• [Requirement]
Scan the data below for the string "Type". Copy every line where it appears.
▼
(** * stripebuttons: the payment-event ledger and the Stripe webhook processor

    A shallow embedding of
      - [src/lib/products.ts]                      (the product catalogue),
      - [src/lib/db.ts]                            ([sql], the schema of [initializeDbSchema]),
      - [src/app/api/webhooks/stripe/route.ts]     ([recordPurchaseEvent], [updateUserPoints], [POST]),
      - [src/app/api/checkout_sessions/route.ts]   ([POST], the Checkout Initiator),
      - [src/app/api/log-cancellation/route.ts]    ([POST]),
      - [src/app/api/admin/user/points], [user/events], [events/all] ([GET]),
      - [src/app/api/auth/login], [auth/logout]    ([POST]),
      - [src/middleware.ts]                        ([middleware]),
    followed by the properties of the ledger and of the points balance.

    The two PostgreSQL tables are explicit state; every [await sql(...)]
    is a step of a small state-and-exception monad, so that the
    [try { ... } catch { ... }] blocks of the handlers can be written as
    they stand in the source.  A statement is run against the schema of
    [initializeDbSchema]: the driver sends an [undefined] parameter as
    NULL; the server refuses a text parameter that contains U+0000,
    cuts a value that is too long for its [VARCHAR(n)] column when only
    spaces are cut off and refuses it otherwise, and rejects a row that
    breaks a NOT NULL or a UNIQUE constraint.  A string is a well-formed
    Unicode text, held as the UTF-8 bytes the driver sends.  Requests
    are handled one at a time.  Console output is not part of the
    model. *)

From Stdlib Require Import ZArith String Ascii List Lia Bool DecimalString.
From Stdlib Require Import Sorting.Permutation Sorting.Sorted.
From stdpp Require Import base option gmap strings list.

Import ListNotations.
Local Open Scope string_scope.
Local Open Scope Z_scope.
Set Warnings "-register-all".

(** ** JavaScript values *)

Module Js.

(** A [number]: the integers that occur here, and [NaN], which
    [parseInt] returns when no digit is found. *)
Inductive number : Type :=
| NaN
| Num (z : Z).

(** The JSON values the handlers build and store. *)
Inductive json : Type :=
| JNull
| JBool (b : bool)
| JNum (z : Z)
| JStr (s : string)
| JObj (fields : list (string * json)).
▲
• [Response to this exercise]
Inductive number : Type :=
Inductive json : Type :=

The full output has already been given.